[Listed entries — start]

Lemma block_loaded b d (s : FS) c : block s b = Some d -> block (loaded b d s) c = block s c.
Proof.
  intros Hd. unfold block. cbn. destruct (decide (b = c)) as [<-|Hne].
  - rewrite lookup_insert_eq. symmetry. exact Hd.
  - by rewrite lookup_insert_ne.
Qed.

Lemma sees_loaded b d (s : FS) : block s b = Some d -> sees s (loaded b d s).
Proof. intros Hd. split; [intros c; by apply block_loaded|]. by repeat split. Qed.

Lemma geti_bind {B} ip x s (K : inode_t -> st (U := U) B) : itable s !! ip = Some x -> bind (geti ip) K s = K x s.
Proof. intros H. unfold bind, geti. by rewrite H. Qed.

Lemma seti_bind {B} ip f x s (K : unit -> st (U := U) B) :
  itable s !! ip = Some x -> bind (seti ip f) K s = K tt (set_itable (<[ip := f x]> (itable s)) s).
Proof. intros H. unfold bind, seti. by rewrite H. Qed.

(** Reading a block and letting it go. *)
Lemma read_block {B} dev n d (s : FS) (K : list Z -> B) :
  ~ ((dev, n) ∈ held s) -> block s (dev, n) = Some d ->
  bind (bread dev n) (fun bp => bind (bdata bp) (fun d => bind (brelse bp) (fun _ => ret (K d)))) s
    = Done (K d, loaded (dev, n) d s).
Proof.
  intros Hh Hd. rewrite (bind_done _ _ _ _ _ (bread_done _ _ _ _ Hh Hd)), bdata_opened.
  by rewrite (bind_done _ _ _ _ _ (brelse_opened (dev, n) d s Hh)).
Qed.

(** ** Reading a file *)

(** The address of block [k] of the file [x]. *)
Definition faddr (s : FS) (x : inode_t) (k : Z) : option Z :=
  if k <? NDIRECT then arr_get (addrs x) k
  else match arr_get (addrs x) NDIRECT with
       | Some a => match block s (dev x, a) with
                   | Some d => Some (fld 4 (4 * (k - NDIRECT)) d)
                   | None => None
                   end
       | None => None
       end.

Lemma get_addr_bind {B} x i a s (K : Z -> st (U := U) B) :
  arr_get (addrs x) i = Some a -> bind (get_addr x i) K s = K a s.
Proof. intros H. unfold bind, get_addr. by rewrite H. Qed.
(* ===== verification/BioFs.v ===== *)
(** * The buffer cache carries out what the file system asks of it

    [Fs] sees blocks through a cache, a disk and the list of buffers held.
    This file shows that bio.c, on any disk, does to its buffers what the
    operations of [Fs] do to that view: the interface between the two
    components, discharged. *)
From S2P Require Import Prelude Bio BioProofs Fs FsTheorems.

Section BioFs.
Context {D : Type} `{!BlockDev D} {U : Type} `{!UserCopy U}.
Implicit Types (c : bcache_t) (dk : D) (s : fs (U := U)).

(** Between the calls of task [pid], the only one in the file system: the
    buffers with a key are valid and are what is cached; those that [s] holds
    are locked by [pid], the others free; the disk has the blocks of [s]. *)
Record backed (pid : Z) (l : list Z) c dk s : Prop := mkBacked {
  bk_view : bview c l;
  bk_once : cached_once c;
  bk_valid : forall b x, bufs c !! b = Some x -> Bio.valid x = true <-> key x <> (0, 0);
  bk_cache : forall k d, cache s !! k = Some d <->
    exists b x, bufs c !! b = Some x /\ key x = k /\ Bio.valid x = true /\ data x = d;
  bk_dsk : forall n d, dsk s !! n = Some d -> disk_read dk n = d;
  bk_held : forall b x, bufs c !! b = Some x -> key x ∈ held s -> holding_task x = pid /\ refcnt x = 1 /\ sem x = 0;
  bk_free : forall b x, bufs c !! b = Some x -> key x ∉ held s -> refcnt x = 0 /\ sem x = 1;
  bk_cached : forall k, k ∈ held s -> is_Some (cache s !! k)
}.

(** Buffer [b] has block [k]. *)
Definition buffer_of c (b : Z) (k : Z * Z) : Prop := exists x, bufs c !! b = Some x /\ key x = k.

Definition evicted s s0 : Prop := s0 = s \/ exists k, s0 = evict k s.

Lemma held_key pid l c dk s k : backed pid l c dk s -> k ∈ held s -> k <> (0, 0).
Proof.
  intros H [d Hd]%(bk_cached _ _ _ _ _ H). apply (bk_cache _ _ _ _ _ H) in Hd as (b & x & Hx & <- & Hv & _).
  by apply (bk_valid _ _ _ _ _ H b x Hx).
Qed.

(** The one buffer of a block. *)
Lemma buffer_cached pid l c dk s b x k d :
  backed pid l c dk s -> bufs c !! b = Some x -> key x = k -> cache s !! k = Some d -> Bio.valid x = true /\ data x = d.
Proof.
  intros H Hx <- Hd. apply (bk_cache _ _ _ _ _ H) in Hd as (b' & x' & Hx' & Hk & Hv & Hdat).
  pose proof (proj1 (bk_valid _ _ _ _ _ H b' x' Hx') Hv) as Hnz.
  assert (b' = b) as -> by (by eapply (bk_once _ _ _ _ _ H)). rewrite Hx in Hx'. by injection Hx' as ->.
Qed.

(** A buffer whose record becomes [y] and block [key y] with it: the other
    buffers are about other blocks. *)
Lemma backed_update pid l c dk s b x y s' :
  backed pid l c dk s -> bufs c !! b = Some x -> key y <> (0, 0) -> Bio.valid y = true ->
  (forall b' x', b' <> b -> bufs c !! b' = Some x' -> key x' <> key y) ->
  cache s' = <[key y := data y]> (delete (key x) (cache s)) -> dsk s' = dsk s ->
  (forall k, k <> key y -> k <> key x -> k ∈ held s' <-> k ∈ held s) -> (key x = key y \/ key x ∉ held s') ->
  (if decide (key y ∈ held s') then holding_task y = pid /\ refcnt y = 1 /\ sem y = 0 else refcnt y = 0 /\ sem y = 1) ->
  backed pid l (mkCache (Bio.next c) (Bio.prev c) (<[b := y]> (bufs c))) dk s'.
Proof.
  intros H Hx Hy0 Hyv Huniq Hcache Hdsk Hheld Hxh Hy. pose proof H as [B1 B2 B3 B4 B5 B6 B7 B8].
  assert (forall b' x', b' <> b -> bufs c !! b' = Some x' -> key x' = key x -> key x = (0, 0)) as Huniqx.
  { intros b' x' Hb' Hx' Hk. destruct (decide (key x = (0, 0))); [done|]. exfalso. apply Hb'. eapply B2; eauto. by rewrite Hk. }
  assert (forall b' x', b' <> b -> bufs c !! b' = Some x' -> key x' ∈ held s' <-> key x' ∈ held s) as Hother.
  { intros b' x' Hb' Hx'. destruct (decide (key x' = key x)) as [E|E]; [|by apply Hheld; [apply (Huniq b')|]].
    pose proof (Huniqx b' x' Hb' Hx' E) as E0. rewrite E. split.
    - destruct Hxh as [Hxh|Hxh]; [congruence|done].
    - intros Hin. by destruct (held_key _ _ _ _ _ _ H Hin). }
  split; cbn [bufs].
  - by eapply bview_setb.
  - intros b1 b2 x1 x2. cbn [bufs]. rewrite !lookup_insert_Some. intros [[<- <-]|[N1 H1]] [[<- <-]|[N2 H2]] E Z; try done.
    + symmetry in E. by destruct (Huniq b2 x2 (not_eq_sym N2) H2).
    + by destruct (Huniq b1 x1 (not_eq_sym N1) H1).
    + by eapply B2.
  - intros b' x'. rewrite lookup_insert_Some. intros [[<- <-]|[N H']]; [done|by apply B3 in H'].
  - intros k d. rewrite Hcache, lookup_insert_Some, lookup_delete_Some, B4. split.
    + intros [[<- <-]|(Hk & Hkx & b' & x' & H' & <- & Hv & <-)]; [exists b, y; by rewrite lookup_insert_eq|].
      exists b', x'. rewrite lookup_insert_ne; [done|]. intros <-. congruence.
    + intros (b' & x' & H' & <- & Hv & <-). rewrite lookup_insert_Some in H'. destruct H' as [[<- <-]|[N H']]; [by left|].
      right. split; [apply not_eq_sym, (Huniq b'); done|]. split; [|by exists b', x'].
      intros E. pose proof (proj1 (B3 b' x' H') Hv) as Hnz. apply Hnz. rewrite <- E. by apply (Huniqx b' x').
  - by rewrite Hdsk.
  - intros b' x'. rewrite lookup_insert_Some. intros [[<- <-]|[N H']] Hin; [by rewrite decide_True in Hy|].
    apply (B6 b' x' H'). by apply (Hother b').
  - intros b' x'. rewrite lookup_insert_Some. intros [[<- <-]|[N H']] Hin; [by rewrite decide_False in Hy|].
    apply (B7 b' x' H'). intros Hin'. apply Hin. by apply (Hother b').
  - intros k Hk. rewrite Hcache. destruct (decide (key y = k)) as [<-|Hky]; [rewrite lookup_insert_eq; by eexists|].
    rewrite lookup_insert_ne by done. destruct (decide (key x = k)) as [<-|Hkx]; [by destruct Hxh|].
    rewrite lookup_delete_ne by done. apply B8. by apply Hheld.
Qed.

[Listed entries — finish]

◆ Your instructions: From the records above, print only the lines between the one holding "pose proof (Huniqx" and the one holding "(not_eq_sym N1) H1).", inclusive, exactly as they stand.

◆ Solution to this problem:
    pose proof (Huniqx b' x' Hb' Hx' E) as E0. rewrite E. split.
    - destruct Hxh as [Hxh|Hxh]; [congruence|done].
    - intros Hin. by destruct (held_key _ _ _ _ _ _ H Hin). }
  split; cbn [bufs].
  - by eapply bview_setb.
  - intros b1 b2 x1 x2. cbn [bufs]. rewrite !lookup_insert_Some. intros [[<- <-]|[N1 H1]] [[<- <-]|[N2 H2]] E Z; try done.
    + symmetry in E. by destruct (Huniq b2 x2 (not_eq_sym N2) H2).
    + by destruct (Huniq b1 x1 (not_eq_sym N1) H1).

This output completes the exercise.